Des centaines d'employés de Google signent une lettre exhortant le PDG à rejeter l'utilisation de l'IA par l'armée américaine

Environ 600 employés de Google LLC ont signé une lettre exhortant le directeur général Sundar Pichai à ne pas mettre les outils d'intelligence artificielle de l'entreprise à la disposition du Pentagone dans des contextes classifiés.

La lettre ouverte, signée principalement par le personnel travaillant avec les systèmes d'IA de Google, exprime son inquiétude quant aux « négociations en cours » entre Google et le ministère de la Défense.

« En tant que personnes travaillant sur l'IA, nous savons que ces systèmes peuvent centraliser le pouvoir et qu'ils commettent des erreurs », indique la lettre. « Nous estimons que notre proximité avec cette technologie nous impose la responsabilité de mettre en évidence et d’empêcher ses utilisations les plus contraires à l’éthique et les plus dangereuses. »

Cela fait suite à des rapports récents indiquant que Google est actuellement en négociations avec le DOD concernant ses modèles d'IA Gemini utilisés dans des paramètres classifiés. Les rapports suggèrent que si l’accord est conclu, le DOD pourra utiliser les systèmes d’IA à toutes fins légales.

Cette dernière expression est la raison pour laquelle Anthropic PBC est actuellement en conflit juridique avec le gouvernement américain, entamant des poursuites judiciaires après l'échec des négociations de l'entreprise avec le Pentagone concernant un contrat de 200 millions de dollars.
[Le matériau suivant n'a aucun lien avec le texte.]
(* ===== verification/ApidManager.v ===== *)
(** [Svc::Ccsds::ApidManager], [crates/fprime-svc/src/ccsds/apid_manager.rs]:
    one 14-bit sequence counter per APID in a fixed table of slots, read and
    advanced by the framer, checked and resynchronized by the deframer. *)

From S2P Require Import Prelude Fpp CcsdsTypes Comp.
Local Open Scope Z_scope.

(** * Data and operations *)

Definition SEQ_COUNT_MODULUS : Z := Z.shiftl 1 SP_SEQ_COUNT_WIDTH.
(** [Apid::NUM_CONSTANTS]. *)
Definition MAX_TRACKED_APIDS : nat := length ComPacketType_VALUES.

Record ApidEntry : Set := MkApidEntry { entry_apid : ComPacketType; seq_count : Z }.
Record ApidState : Set := MkApidState { entries : list (option ApidEntry) }.

Inductive ApidOut : Set := UnexpectedSequenceCount (transmitted expected : Z).

(** [entries.iter().flatten().find(..)]. *)
Definition apid_find (apid : ComPacketType) (s : ApidState) : option Z :=
  seq_count ∘ snd <$> list_find (λ e, entry_apid e = apid) (omap (id : option ApidEntry → option ApidEntry) (entries s)).

(** The loop of [insert]: the updated slots, [None] when no slot took it. *)
Fixpoint slots_insert (apid : ComPacketType) (count : Z) (l : list (option ApidEntry))
    : option (list (option ApidEntry)) :=
  match l with
  | [] => None
  | Some e :: l' =>
      if bool_decide (entry_apid e = apid) then Some (Some (MkApidEntry apid count) :: l')
      else cons (Some e) <$> slots_insert apid count l'
  | None :: l' => Some (Some (MkApidEntry apid count) :: l')
  end.

Definition apid_insert (apid : ComPacketType) (count : Z) (s : ApidState) : bool * ApidState :=
  match slots_insert apid count (entries s) with
  | Some l => (true, MkApidState l)
  | None => (false, s)
  end.

Definition ApidManager_new : ApidState := MkApidState (replicate MAX_TRACKED_APIDS None).

Definition calculate_next_seq_count (c : Z) : Z := wrap 16 ((c + 1) mod SEQ_COUNT_MODULUS).

(** [let inserted = state.insert(..); fw_assert!(inserted)]. *)
Definition apid_store (apid : ComPacketType) (count : Z) : CompM ApidState ApidOut unit := λ s,
  let '(inserted, s') := apid_insert apid count s in
  if inserted then Ret (tt, s', []) else Panic.

Definition get_and_increment_locked (apid : ComPacketType) : CompM ApidState ApidOut Z :=
  s ← get_state;
  let c := default 0 (apid_find apid s) in
  _ ← apid_store apid (calculate_next_seq_count c);
  mret c.

Definition get_apid_seq_count_in (apid : ComPacketType) (_unused : Z) : CompM ApidState ApidOut Z :=
  get_and_increment_locked apid.

Definition validate_apid_seq_count_in (apid : ComPacketType) (received : Z) : CompM ApidState ApidOut Z :=
  expected ← get_and_increment_locked apid;
  _ ← (if bool_decide (received = expected) then mret tt
       else _ ← apid_store apid (calculate_next_seq_count received);
            emit (UnexpectedSequenceCount received expected));
  mret received.

(** * Invariant *)

(** The occupied slots come first, one per APID, with 14-bit counts. *)
Definition apid_ok (s : ApidState) : Prop :=
  ∃ es k, entries s = (Some <$> es) ++ replicate k None ∧ NoDup (entry_apid <$> es) ∧
    (length es + k = MAX_TRACKED_APIDS)%nat ∧ Forall (λ e, 0 ≤ seq_count e < 2 ^ 14) es.

(** The next count of an APID; one that was never seen starts at 0. *)
Definition next_count (s : ApidState) (a : ComPacketType) : Z := default 0 (apid_find a s).

Lemma apid_ok_new : apid_ok ApidManager_new.
Proof. exists [], MAX_TRACKED_APIDS. split_and!; try done; constructor. Qed.

Lemma next_count_new a : next_count ApidManager_new a = 0.
Proof. done. Qed.

(** No more APIDs than slots. *)
Lemma apid_all (a : ComPacketType) : a ∈ (snd <$> ComPacketType_VALUES).
Proof. destruct a; cbn; set_solver. Qed.

Lemma apid_pigeonhole (l : list ComPacketType) : NoDup l → (length l ≤ MAX_TRACKED_APIDS)%nat.
Proof.
  intros Hl. change MAX_TRACKED_APIDS with (length (snd <$> ComPacketType_VALUES)).
  apply submseteq_length, NoDup_submseteq; [done|]. intros a _. apply apid_all.
Qed.

(** The entries after an insertion. *)
Fixpoint es_insert (a : ComPacketType) (c : Z) (es : list ApidEntry) : list ApidEntry :=
  match es with
  | [] => [MkApidEntry a c]
  | e :: es' => if bool_decide (entry_apid e = a) then MkApidEntry a c :: es' else e :: es_insert a c es'
  end.

Lemma es_insert_apids a c es :
  entry_apid <$> es_insert a c es = (entry_apid <$> es) ++ (if decide (a ∈ entry_apid <$> es) then [] else [a]).
Proof.
  induction es as [|e es IH]; [by rewrite decide_False by set_solver|]. cbn.
  case_bool_decide as He; cbn.
  - subst. rewrite decide_True by set_solver. by rewrite app_nil_r.
  - rewrite IH. f_equal. f_equal. case_decide; case_decide; set_solver.
Qed.

Lemma slots_insert_ok a c es k :
  (a ∉ entry_apid <$> es → k ≠ 0%nat) →
  ∃ k', slots_insert a c ((Some <$> es) ++ replicate k None) = Some ((Some <$> es_insert a c es) ++ replicate k' None) ∧
        (length (es_insert a c es) + k' = length es + k)%nat.
Proof.
  intros Hk. induction es as [|e es IH]; cbn.
  - destruct k as [|k]; [destruct Hk; set_solver|]. exists k. split; [done|lia].
  - case_bool_decide as He.
    + exists k. split; [done|cbn; lia].
    + destruct IH as (k' & E & Hl); [set_solver|]. exists k'. rewrite E. split; [done|cbn; lia].
Qed.

Lemma entries_flat (es : list ApidEntry) k :
  omap (id : option ApidEntry → option ApidEntry) ((Some <$> es) ++ replicate k None) = es.
Proof. rewrite omap_app. induction es as [|e es IH]; cbn; [by induction k|]. by rewrite IH. Qed.

Lemma find_insert a c b es :
  NoDup (entry_apid <$> es) →
  seq_count ∘ snd <$> list_find (λ e, entry_apid e = b) (es_insert a c es) =
    if decide (b = a) then Some c else seq_count ∘ snd <$> list_find (λ e, entry_apid e = b) es.
Proof.
  induction es as [|e es IH]; cbn; intros Hn.
  - destruct (decide (a = b)) as [->|]; [by rewrite decide_True|by rewrite decide_False].
  - apply NoDup_cons in Hn as [Hni Hn]. specialize (IH Hn).
    case_bool_decide as He; cbn.
    + destruct (decide (a = b)) as [->|Hab]; [by rewrite decide_True|].
      rewrite (decide_False (P := b = a)) by done. by rewrite decide_False by congruence.
    + destruct (decide (entry_apid e = b)) as [<-|Heb]; [by rewrite decide_False by congruence|].
      destruct (list_find _ (es_insert a c es)) as [[i x]|], (list_find _ es) as [[j y]|]; cbn in *; done.
Qed.

Lemma es_insert_counts a c es (P : Z → Prop) :
  P c → Forall (λ e, P (seq_count e)) es → Forall (λ e, P (seq_count e)) (es_insert a c es).
Proof.
  intros Hc. induction 1 as [|e es He Hes IH]; cbn; [by repeat constructor|].
  case_bool_decide; by constructor.
Qed.

Lemma apid_store_ok a c s :
  apid_ok s → 0 ≤ c < 2 ^ 14 →
  ∃ s', apid_store a c s = Ret (tt, s', []) ∧ apid_ok s' ∧
        ∀ b, next_count s' b = if decide (b = a) then c else next_count s b.
Proof.
  intros (es & k & E & Hn & Hl & Hc) Hr. unfold apid_store, apid_insert. rewrite E.
  assert (NoDup (entry_apid <$> es_insert a c es)) as Hn'.
  { rewrite es_insert_apids. apply NoDup_app. split_and!; [done|..].
    - intros x Hx. case_decide; set_solver.
    - case_decide; [constructor|apply NoDup_singleton]. }
  destruct (slots_insert_ok a c es k) as (k' & -> & Hl').
  { intros Hna ->. pose proof (apid_pigeonhole _ Hn') as Hp. rewrite es_insert_apids, decide_False in Hp by done.
    rewrite length_app, length_fmap in Hp. cbn [length] in Hp. lia. }
  eexists. split; [done|]. split.
  - exists (es_insert a c es), k'. split_and!; [done|done|lia|].
    by apply (es_insert_counts a c es (λ z, 0 ≤ z < 2 ^ 14)).
  - intros b. unfold next_count, apid_find. cbn [entries]. rewrite E, !entries_flat, find_insert by done.
    by case_decide.
Qed.

Lemma next_count_range s a : apid_ok s → 0 ≤ next_count s a < 2 ^ 14.
Proof.
  intros (es & k & E & _ & _ & Hc). unfold next_count, apid_find. rewrite E, entries_flat.
  destruct (list_find _ es) as [[i e]|] eqn:Ef; cbn; [|lia].
  apply list_find_Some in Ef as (Hi & _). by rewrite Forall_lookup in Hc; apply (Hc i).
Qed.

Lemma next_seq_count_eq c : calculate_next_seq_count c = (c + 1) mod 2 ^ 14.
Proof.
  unfold calculate_next_seq_count. change SEQ_COUNT_MODULUS with (2 ^ 14).
  pose proof (Z.mod_pos_bound (c + 1) (2 ^ 14) ltac:(lia)). apply wrap_small. unfold is_u. lia.
Qed.

(** What a client sees of one call: the count handed out, and the counter
    of that APID moved on. *)
Lemma get_apid_ok a u s :
  apid_ok s →
  ∃ s', get_apid_seq_count_in a u s = Ret (next_count s a, s', []) ∧ apid_ok s' ∧
        ∀ b, next_count s' b = if decide (b = a) then (next_count s a + 1) mod 2 ^ 14 else next_count s b.
Proof.
  intros Hs. unfold get_apid_seq_count_in, get_and_increment_locked.
  erewrite comp_bind_quiet; [|reflexivity]. fold (next_count s a). rewrite next_seq_count_eq.
  destruct (apid_store_ok a ((next_count s a + 1) mod 2 ^ 14) s Hs) as (s' & E & Hs' & Hn).
  { apply Z.mod_pos_bound. lia. }
  exists s'. erewrite comp_bind_quiet; [|exact E]. done.
Qed.

(** A received count: reported exactly when it is not the expected one, and
    in both cases the counter continues after what was received. *)
Lemma validate_apid_ok a c s :
  apid_ok s →
  ∃ s', validate_apid_seq_count_in a c s =
          Ret (c, s', if decide (c = next_count s a) then [] else [UnexpectedSequenceCount c (next_count s a)]) ∧
        apid_ok s' ∧
        ∀ b, next_count s' b = if decide (b = a) then (c + 1) mod 2 ^ 14 else next_count s b.
Proof.
  intros Hs. destruct (get_apid_ok a 0 s Hs) as (s1 & E1 & Hs1 & Hn1).
  unfold validate_apid_seq_count_in. unfold get_apid_seq_count_in in E1.
  erewrite comp_bind_quiet; [|exact E1]. case_bool_decide as Hc.
  - exists s1. rewrite decide_True by done. split_and!; [done|done|]. by rewrite Hc.
  - rewrite next_seq_count_eq.
    destruct (apid_store_ok a ((c + 1) mod 2 ^ 14) s1 Hs1) as (s2 & E2 & Hs2 & Hn2).
    { apply Z.mod_pos_bound. lia. }
    exists s2. rewrite decide_False by done. erewrite comp_bind_ret.
    2: { erewrite comp_bind_quiet; [|exact E2]. reflexivity. }
    split_and!; [done|done|]. intros b. rewrite Hn2. case_decide; [done|]. rewrite Hn1. by rewrite decide_False.
Qed.

(** * The table is a counter per APID *)

Inductive ApidCall : Set :=
| GetCount (a : ComPacketType)
| ValidateCount (a : ComPacketType) (received : Z).

Definition apid_call (c : ApidCall) : CompM ApidState ApidOut Z :=
  match c with
  | GetCount a => get_apid_seq_count_in a 0
  | ValidateCount a r => validate_apid_seq_count_in a r
  end.

Fixpoint apid_run (cs : list ApidCall) : CompM ApidState ApidOut (list Z) :=
  match cs with
  | [] => mret []
  | c :: cs' => r ← apid_call c; rs ← apid_run cs'; mret (r :: rs)
  end.

(** The abstract counters: a total function. *)
Definition set_count (f : ComPacketType → Z) (a : ComPacketType) (c : Z) : ComPacketType → Z :=
  λ b, if decide (b = a) then c else f b.

Fixpoint counters_run (cs : list ApidCall) (f : ComPacketType → Z) : list Z * list ApidOut :=
  match cs with
  | [] => ([], [])
  | GetCount a :: cs' =>
      let '(rs, os) := counters_run cs' (set_count f a ((f a + 1) mod 2 ^ 14)) in (f a :: rs, os)
  | ValidateCount a r :: cs' =>
      let '(rs, os) := counters_run cs' (set_count f a ((r + 1) mod 2 ^ 14)) in
      (r :: rs, (if decide (r = f a) then [] else [UnexpectedSequenceCount r (f a)]) ++ os)
  end.

Lemma counters_run_get a cs f :
  counters_run (GetCount a :: cs) f =
    (f a :: (counters_run cs (set_count f a ((f a + 1) mod 2 ^ 14))).1,
     (counters_run cs (set_count f a ((f a + 1) mod 2 ^ 14))).2).
Proof. cbn [counters_run]. by destruct (counters_run cs _). Qed.

Lemma counters_run_ext cs f g : (∀ a, f a = g a) → counters_run cs f = counters_run cs g.
Proof.
  revert f g. induction cs as [|[a|a r] cs IH]; intros f g Hfg; [done|..]; cbn; rewrite (Hfg a).
  - rewrite (IH (set_count f a _) (set_count g a ((g a + 1) mod 2 ^ 14))); [done|].
    intros b. unfold set_count. by case_decide.
  - rewrite (IH (set_count f a _) (set_count g a ((r + 1) mod 2 ^ 14))); [done|].
    intros b. unfold set_count. by case_decide.
Qed.

Lemma apid_run_refines cs s :
  apid_ok s →
  ∃ s', apid_run cs s = Ret ((counters_run cs (next_count s)).1, s', (counters_run cs (next_count s)).2) ∧ apid_ok s'.
Proof.
  revert s. induction cs as [|[a|a r] cs IH]; intros s Hs; [by exists s|..]; cbn [apid_run apid_call counters_run].
  - destruct (get_apid_ok a 0 s Hs) as (s1 & E1 & Hs1 & Hn1). destruct (IH s1 Hs1) as (s2 & E2 & Hs2).
    exists s2. split; [|done]. erewrite comp_bind_quiet; [|exact E1]. rewrite comp_map, E2.
    rewrite (counters_run_ext cs (next_count s1) (set_count (next_count s) a ((next_count s a + 1) mod 2 ^ 14))).
    + by destruct (counters_run cs (set_count _ _ _)).
    + intros b. rewrite Hn1. done.
  - destruct (validate_apid_ok a r s Hs) as (s1 & E1 & Hs1 & Hn1). destruct (IH s1 Hs1) as (s2 & E2 & Hs2).
    exists s2. split; [|done]. rewrite (comp_bind_ret _ _ _ _ _ _ E1), comp_map, E2.
    rewrite (counters_run_ext cs (next_count s1) (set_count (next_count s) a ((r + 1) mod 2 ^ 14))).
    + by destruct (counters_run cs (set_count _ _ _)).
    + intros b. rewrite Hn1. done.
Qed.

(** The APID table is one independent 14-bit counter per APID: any
    interleaving of requests and validations, from the framer's and the
    deframer's thread, runs without a failed assertion (the table never
    fills), every request gets the count after the previous one of its own
    APID modulo [2 ^ 14], starting at 0, and a received count is reported as
    unexpected exactly when it differs from the counter, which then continues
    after what was received. *)
Theorem apid_manager_refines_counters (cs : list ApidCall) :
  ∃ s, apid_run cs ApidManager_new =
    Ret ((counters_run cs (λ _, 0)).1, s, (counters_run cs (λ _, 0)).2) ∧ apid_ok s.
Proof. destruct (apid_run_refines cs ApidManager_new apid_ok_new) as (s & E & Hs). by exists s. Qed.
Anthropic était opposé à ce que l’armée utilise son système Claude « à toutes fins légales ». Le DOD a ensuite désigné Anthropic comme un « risque pour la chaîne d’approvisionnement ».
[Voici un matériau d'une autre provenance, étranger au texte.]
Lemma extract_frame_invalid s d r n ctx :
  acc_ok s d r → 0 < n ≤ allocated_size r → is_valid (alloc_get n (acc_allocator s)).1 = false →
  ∃ s' r', acc_ok s' d r' ∧ store r' = store r ∧
    if decide (allocated_size r = length (store r)) then
      extract_frame n (allocated_size r) ctx s
        = Ret (false, s', [AccNoBufferAvailable; AccFrameDetectionValidFrameDropped]) ∧
      contents r' = drop n (contents r)
    else extract_frame n (allocated_size r) ctx s = Ret (false, s', [AccNoBufferAvailable]) ∧
         contents r' = contents r.
Proof.
  intros Hs Hn Hv. pose proof Hs as (Er & Ed & Hr). unfold extract_frame.
  rewrite !comp_assert_ok by (apply bool_decide_eq_true_2; lia).
  set (s1 := MkAcc (ring s) (detector s) (alloc_get n (acc_allocator s)).2).
  assert (acc_allocate n s = Ret ((alloc_get n (acc_allocator s)).1, s1, [])) as Ea.
  { unfold acc_allocate, s1. by destruct (alloc_get n (acc_allocator s)). }
  assert (acc_ok s1 d r) as Hs1 by done.
  rewrite (comp_bind_quiet _ _ _ _ _ Ea), Hv, comp_emit.
  rewrite (comp_bind_quiet _ _ _ _ _ (get_ring_ok s1 d r Hs1)).
  rewrite (comp_lift_ok _ _ _ _ (get_free_size_ok r Hr)).
  pose proof Hr as (_ & _ & Hle & _). case_decide as Hfull.
  - rewrite bool_decide_eq_true_2 by lia. cbn [when].
    destruct (rotate_checked_ok s1 d r n true Hs1 ltac:(lia)) as (s2 & r2 & E & Hs2 & Hc & Hst & _).
    exists s2, r2. split; [done|]. split; [done|]. split; [|done].
    erewrite comp_bind_ret; [|by rewrite (comp_bind_quiet _ _ _ _ _ E)]. done.
  - rewrite bool_decide_eq_false_2 by lia. exists s1, r. done.
Qed.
OpenAI Group PBC a ensuite révisé un accord qu'il avait conclu avec le Pentagone avec le nouveau langage censé dissuader l'utilisation de son IA à des fins de surveillance de masse. L’une des clauses révisées précise que l’IA ne sera pas utilisée à des fins « de suivi, de surveillance ou de contrôle délibéré de personnes ou de ressortissants américains, y compris par l’obtention ou l’utilisation d’informations personnelles ou identifiables acquises commercialement ».

Les employés de Google restent critiques à l'égard du langage contractuel, écrivant que le seul moyen de garantir que la technologie n'est pas utilisée à de telles fins est de « rejeter toute charge de travail classifiée ».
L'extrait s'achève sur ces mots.